Copy the records below word for word. Stop after the line that contains "may_have_one_child in".

Extracted records =
==============================

(** Property [stepchildren]. *)
Definition stepchildren (self : t) : result (list NodeId) :=
  g <- seeded_digraph self ;; Ok (stepchildren_of g).

(** The test of [passthroughs] on a child: the correction of [node]. *)
Definition is_correction_of (node child : NodeId) : bool :=
  String.eqb (source_table node) (source_table child)
  && String.eqb (node_factoid child) (node_factoid node ++ "_correction").

(** The node that passes this test for [node]. *)
Definition correction_node (node : NodeId) : NodeId :=
  mkNodeId (source_table node) (node_factoid node ++ "_correction").

(** The filter of [forest] on the children of a passthrough. *)
Definition not_correction (n : NodeId) : bool :=
  negb (Py.endswith (node_factoid n) "_correction").

(** The passthroughs of a graph.  The source returns the members of a
    set, whose order of iteration Python leaves open; here they come in
    the order of the nodes of the graph. *)
Definition passthroughs_of (g : nx.DiGraph) : list NodeId :=
  let has_one_parent :=
    filter (fun n => Nat.eqb (nx.in_degree g n) 1) (nx.node_list g) in
  let may_have_one_child :=
    filter (fun n => Nat.eqb (nx.out_degree g n) 2) (nx.node_list g) in
  let has_one_child :=
    flat_map (fun node =>
                flat_map (fun child =>
                            if is_correction_of node child then [node] else [])
                         (nx.succ_list g node))
             may_have_one_child in
  filter (fun n => nx.node_in n has_one_child) has_one_parent.

(** Property [passthroughs]. *)
Definition passthroughs (self : t) : result (list NodeId) :=
  g <- seeded_digraph self ;; Ok (passthroughs_of g).

(** The body of the loop of [forest] over the passthroughs. *)
Definition splice (forest : nx.DiGraph) (node : NodeId) : result nx.DiGraph :=
  parent <- nx.predecessors forest node ;;
  _ <- assert (Nat.eqb (List.length parent) 1) ;;
  successors <- nx.successors forest node ;;
  let '(items, successors) := nx.list_of_iter successors in
  _ <- assert (Nat.eqb (List.length items) 2) ;;
  again <- nx.successors forest node ;;
  let child := filter not_correction again in
  _ <- assert (Nat.eqb (List.length child) 1) ;;
  let forest := nx.remove_nodes_from forest successors in
  match parent, child with
  | p :: _, c :: _ => Ok (nx.add_edge forest p c)
  | _, _ => Raise (mkExn IndexError [])
  end.

Definition prune (g : nx.DiGraph) (pts : list NodeId) : result nx.DiGraph :=
  Py.foldM splice pts g.

(** Property [forest].  After the loop the source asks [nx.is_forest] and
    logs an error if the answer is no; the call itself raises on a graph
    without nodes. *)
Definition forest (self : t) : result nx.DiGraph :=
  forest <- seeded_digraph self ;;
  pts <- passthroughs self ;;
  forest <- prune forest pts ;;
  _ <- nx.is_forest_returns forest ;;
  Ok forest.

Definition forest_roots (self : t) : result (list NodeId) :=
  f <- forest self ;; Ok (roots f).

Definition forest_leaves (self : t) : result (list NodeId) :=
  f <- forest self ;; Ok (leaves f).

Definition get_attrs (g : nx.DiGraph) (n : NodeId) : result nx.NodeAttrs :=
  match nx.node_attrs g n with
  | Some a => Ok a
  | None => Raise (mkExn KeyError [Nodes [n]])
  end.

Definition get_key {A : Type} (key : string) (v : option A) : result A :=
  match v with
  | Some x => Ok x
  | None => Raise (mkExn KeyError [Text key])
  end.

(** The weight an ancestor contributes: its own, or [1.0] for a node
    without one, which has to be a root. *)
Definition node_weight (g : nx.DiGraph) (roots : list NodeId) (node : NodeId)
  : result float :=
  a <- get_attrs g node ;;
  match nx.attr_weight a with
  | Some w =>
    if Py.float_truthy w then Ok w
    else _ <- assert (nx.node_in node roots) ;; Ok 1%float
  | None => _ <- assert (nx.node_in node roots) ;; Ok 1%float
  end.

(** The body of the loop of [leafy_meta] over the ancestors of a leaf. *)
Definition inherit (g : nx.DiGraph) (roots : list NodeId)
    (acc : nx.Tags * float) (node : NodeId) : result (nx.Tags * float) :=
  let '(leaf_tags, leaf_weight) := acc in
  a <- get_attrs g node ;;
  node_tags <- get_key "tags" (nx.attr_tags a) ;;
  let leaf_tags := Py.dict_update String.eqb leaf_tags node_tags in
  node_weight <- node_weight g roots node ;;
  Ok (leaf_tags, PrimFloat.mul leaf_weight node_weight).

(** The weight a leaf starts from: [nodes[leaf].get("weight", 1.0)]. *)
Definition own_weight (a : nx.NodeAttrs) : float :=
  match nx.attr_weight a with
  | Some w => w
  | None => 1%float
  end.

(** The row of [leaf_rows] for one leaf: the leaf, its original factoid,
    its weight and its tags.  The source loops over the set that
    [nx.ancestors] returns, whose order of iteration Python leaves open; here
    the ancestors come in the order in which the search meets them.  The
    order decides which ancestor's value a shared tag name keeps and, for
    weights other than [1.0] and [-1.0], the last bit of the product. *)
Definition leaf_row (g : nx.DiGraph) (roots : list NodeId) (leaf : NodeId)
  : result (NodeId * string * float * nx.Tags) :=
  a <- get_attrs g leaf ;;
  anc <- nx.ancestors g leaf ;;
  acc <- Py.foldM (inherit g roots) anc ([], own_weight a) ;;
  original <- get_key "xbrl_factoid_original" (nx.attr_xbrl_factoid_original a) ;;
  Ok (leaf, original, snd acc, fst acc).

(** The dictionary comprehension of [leaf_to_root_map]. *)
Definition leaf_to_root_map (g : nx.DiGraph) (leaves roots : list NodeId)
  : result (list (NodeId * NodeId)) :=
  Py.foldM (fun m leaf =>
              Py.foldM (fun m root =>
                          d <- nx.descendants g root ;;
                          Ok (if nx.node_in leaf d
                              then Py.dict_set NodeId_eqb m leaf root
                              else m))
                       roots m)
           leaves [].

(** Property [leafy_meta].  [pd.concat] raises on an empty list of leaf
    rows, and [pd.merge] on a left frame without columns. *)
Definition leafy_meta (self : t) : result (list LeafRow) :=
  forest <- forest self ;;
  leaves <- forest_leaves self ;;
  roots <- forest_roots self ;;
  let pruned_forest := forest in
  leaf_to_root_map <- leaf_to_root_map pruned_forest leaves roots ;;
  leaf_rows <- Py.mapM (leaf_row pruned_forest roots) leaves ;;
  match leaf_rows, leaf_to_root_map with
  | [], _ => Raise (mkExn ValueError [Text "No objects to concatenate"])
  | _, [] => Raise (mkExn MergeError [Text "No common columns to perform merge on."])
  | _, _ =>
    Ok (flat_map
          (fun lr =>
             map (fun '(leaf, original, w, tg) => mkLeaf leaf (snd lr) original w tg)
                 (filter (fun '(leaf, _, _, _) => NodeId_eqb leaf (fst lr)) leaf_rows))
          leaf_to_root_map)
  end.

(** The weight as the specification words it: the product, over the
    ancestors of the leaf, of the weight each contributes.  Not what the
    code computes; it is here to be compared with [leafy_meta]. *)
Definition product_over_ancestors (g : nx.DiGraph) (leaf : NodeId) : result float :=
  anc <- nx.ancestors g leaf ;;
  ws <- Py.mapM (node_weight g (roots g)) anc ;;
  Ok (fold_left PrimFloat.mul ws 1%float).
(* ===== verification/Utf8.v ===== *)
(** * UTF-8 text

    The parts of Rust's [str] the examples use on text that is not only ASCII, on its octets:
    [str::from_utf8] (whether octets are valid), [String::from_utf8_lossy] and
    [str::trim_end]. *)

From S2P Require Import Prelude.
#[local] Open Scope Z_scope.

Definition between (lo hi : Z) (b : byte) : bool := (lo <=? byte_val b) && (byte_val b <=? hi).
Definition cont : byte -> bool := between 0x80 0xBF.

(** How long the character is that starts with the octet; 0 if none does. *)
Definition utf8_char_width (b : byte) : nat :=
  if between 0 0x7F b then 1 else if between 0xC2 0xDF b then 2
  else if between 0xE0 0xEF b then 3 else if between 0xF0 0xF4 b then 4 else 0.

(** The second octets of the longer characters: no overlong forms, surrogates or code
    points above U+10FFFF. *)
Definition second_ok (lead b : byte) : bool :=
  if decide (byte_val lead = 0xE0) then between 0xA0 0xBF b
  else if decide (byte_val lead = 0xED) then between 0x80 0x9F b
  else if decide (byte_val lead = 0xF0) then between 0x90 0xBF b
  else if decide (byte_val lead = 0xF4) then between 0x80 0x8F b
  else cont b.

(** [safe_get] *)
Definition octet (s : bytes) (i : nat) : byte := default x00 (s !! i).

(** The next piece of the text: its length, and whether it is a character ([true]) or the
    longest beginning of one that is broken off ([false]). *)
Definition utf8_next (s : bytes) : nat * bool :=
  let lead := octet s 0 in
  match utf8_char_width lead with
  | 1%nat => (1%nat, true)
  | 2%nat => if cont (octet s 1) then (2%nat, true) else (1%nat, false)
  | 3%nat =>
      if second_ok lead (octet s 1) then if cont (octet s 2) then (3%nat, true) else (2%nat, false)
      else (1%nat, false)
  | 4%nat =>
      if second_ok lead (octet s 1) then
        if cont (octet s 2) then if cont (octet s 3) then (4%nat, true) else (3%nat, false) else (2%nat, false)
      else (1%nat, false)
  | _ => (1%nat, false)
  end.

(** The pieces of a text; every piece has an octet. *)
Fixpoint utf8_pieces (fuel : nat) (s : bytes) : list (bytes * bool) :=
  match fuel, s with
  | S fuel', _ :: _ => let '(n, ok) := utf8_next s in (take n s, ok) :: utf8_pieces fuel' (drop n s)
  | _, _ => []
  end.
Definition pieces (s : bytes) : list (bytes * bool) := utf8_pieces (length s) s.

Definition valid_utf8 (s : bytes) : bool := forallb snd (pieces s).

(** U+FFFD *)
Definition REPLACEMENT : bytes := [xef; xbf; xbd].

Definition from_utf8_lossy (s : bytes) : bytes :=
  concat ((fun p => if (snd p : bool) then fst p else REPLACEMENT) <$> pieces s).

(** The white space at the end of a text, of which these are the octets in reverse. *)
Definition white_end (r : bytes) : nat :=
  match r with
  | b :: _ =>
      if between 0x09 0x0D b || bool_decide (b = x20) then 1
      else match r with
      | x85 :: xc2 :: _ | xa0 :: xc2 :: _ => 2
      | x80 :: x9a :: xe1 :: _ | xa8 :: x80 :: xe2 :: _ | xa9 :: x80 :: xe2 :: _
      | xaf :: x80 :: xe2 :: _ | x9f :: x81 :: xe2 :: _ | x80 :: x80 :: xe3 :: _ => 3
      | b :: x80 :: xe2 :: _ => if between 0x80 0x8A b then 3 else 0
      | _ => 0
      end
  | [] => 0
  end.

Fixpoint drop_white (fuel : nat) (r : bytes) : bytes :=
  match fuel with
  | O => r
  | S fuel' => match white_end r with O => r | n => drop_white fuel' (drop n r) end
  end.

(** [str::trim_end] *)
Definition trim_end (s : bytes) : bytes := reverse (drop_white (length s) (reverse s)).

(** ** Lemmas *)

Lemma utf8_next_range s : s <> [] -> (1 <= (utf8_next s).1)%nat.
Proof. intros _. unfold utf8_next. repeat (case_match; cbn; try lia). Qed.

Lemma utf8_pieces_concat fuel s : (length s <= fuel)%nat -> concat (utf8_pieces fuel s).*1 = s.
Proof.
  revert s. induction fuel as [|fuel IH]; intros [|b s] Hf; cbn in *; try done; [lia|].
  pose proof (utf8_next_range (b :: s)) as Hn. destruct (utf8_next (b :: s)) as [n ok]. cbn in *.
  rewrite IH; [by rewrite take_drop|]. rewrite length_drop. cbn. specialize (Hn ltac:(done)). lia.
Qed.

(** A text that is valid is shown as it is, and octets that are not keep their valid parts. *)
Lemma lossy_valid s : valid_utf8 s = true -> from_utf8_lossy s = s.
Proof.
  intros Hv. unfold from_utf8_lossy, valid_utf8 in *. rewrite <- (utf8_pieces_concat (length s) s) at 2 by done.
  unfold pieces in *. f_equal. induction (utf8_pieces (length s) s) as [|[p ok] l IH]; [done|].
  cbn in *. apply andb_prop in Hv as [-> Hv]. by rewrite IH.
Qed.

Example utf8_examples :
  valid_utf8 [x68; xc3; xa9; xe2; x82; xac; xf0; x9f; x8e; x89] = true /\
  valid_utf8 [xc3] = false /\ valid_utf8 [xed; xa0; x80] = false /\ valid_utf8 [xc0; xaf] = false /\
  from_utf8_lossy [x61; xe2; x82; x62] = [x61; xef; xbf; xbd; x62] /\
  trim_end [x61; x20; xc2; xa0; x0d; x0a] = [x61] /\ trim_end [x0a] = [].
Proof. by vm_compute. Qed.

Lemma drop_white_suffix fuel r : exists w, r = w ++ drop_white fuel r.
Proof.
  revert r. induction fuel as [|fuel IH]; intros r; cbn; [by exists []|].
  destruct (white_end r) as [|n]; [by exists []|]. destruct (IH (drop (S n) r)) as [w Hw].
  exists (take (S n) r ++ w). by rewrite <- app_assoc, <- Hw, take_drop.
Qed.

Lemma trim_end_prefix s : trim_end s `prefix_of` s.
Proof.
  unfold trim_end. destruct (drop_white_suffix (length s) (reverse s)) as [w Hw].
  exists (reverse w). by rewrite <- reverse_app, <- Hw, reverse_involutive.
Qed.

==============================

Expected answer =
(** Property [stepchildren]. *)
Definition stepchildren (self : t) : result (list NodeId) :=
  g <- seeded_digraph self ;; Ok (stepchildren_of g).

(** The test of [passthroughs] on a child: the correction of [node]. *)
Definition is_correction_of (node child : NodeId) : bool :=
  String.eqb (source_table node) (source_table child)
  && String.eqb (node_factoid child) (node_factoid node ++ "_correction").

(** The node that passes this test for [node]. *)
Definition correction_node (node : NodeId) : NodeId :=
  mkNodeId (source_table node) (node_factoid node ++ "_correction").

(** The filter of [forest] on the children of a passthrough. *)
Definition not_correction (n : NodeId) : bool :=
  negb (Py.endswith (node_factoid n) "_correction").

(** The passthroughs of a graph.  The source returns the members of a
    set, whose order of iteration Python leaves open; here they come in
    the order of the nodes of the graph. *)
Definition passthroughs_of (g : nx.DiGraph) : list NodeId :=
  let has_one_parent :=
    filter (fun n => Nat.eqb (nx.in_degree g n) 1) (nx.node_list g) in
  let may_have_one_child :=
    filter (fun n => Nat.eqb (nx.out_degree g n) 2) (nx.node_list g) in
  let has_one_child :=
    flat_map (fun node =>
                flat_map (fun child =>
                            if is_correction_of node child then [node] else [])
                         (nx.succ_list g node))
             may_have_one_child in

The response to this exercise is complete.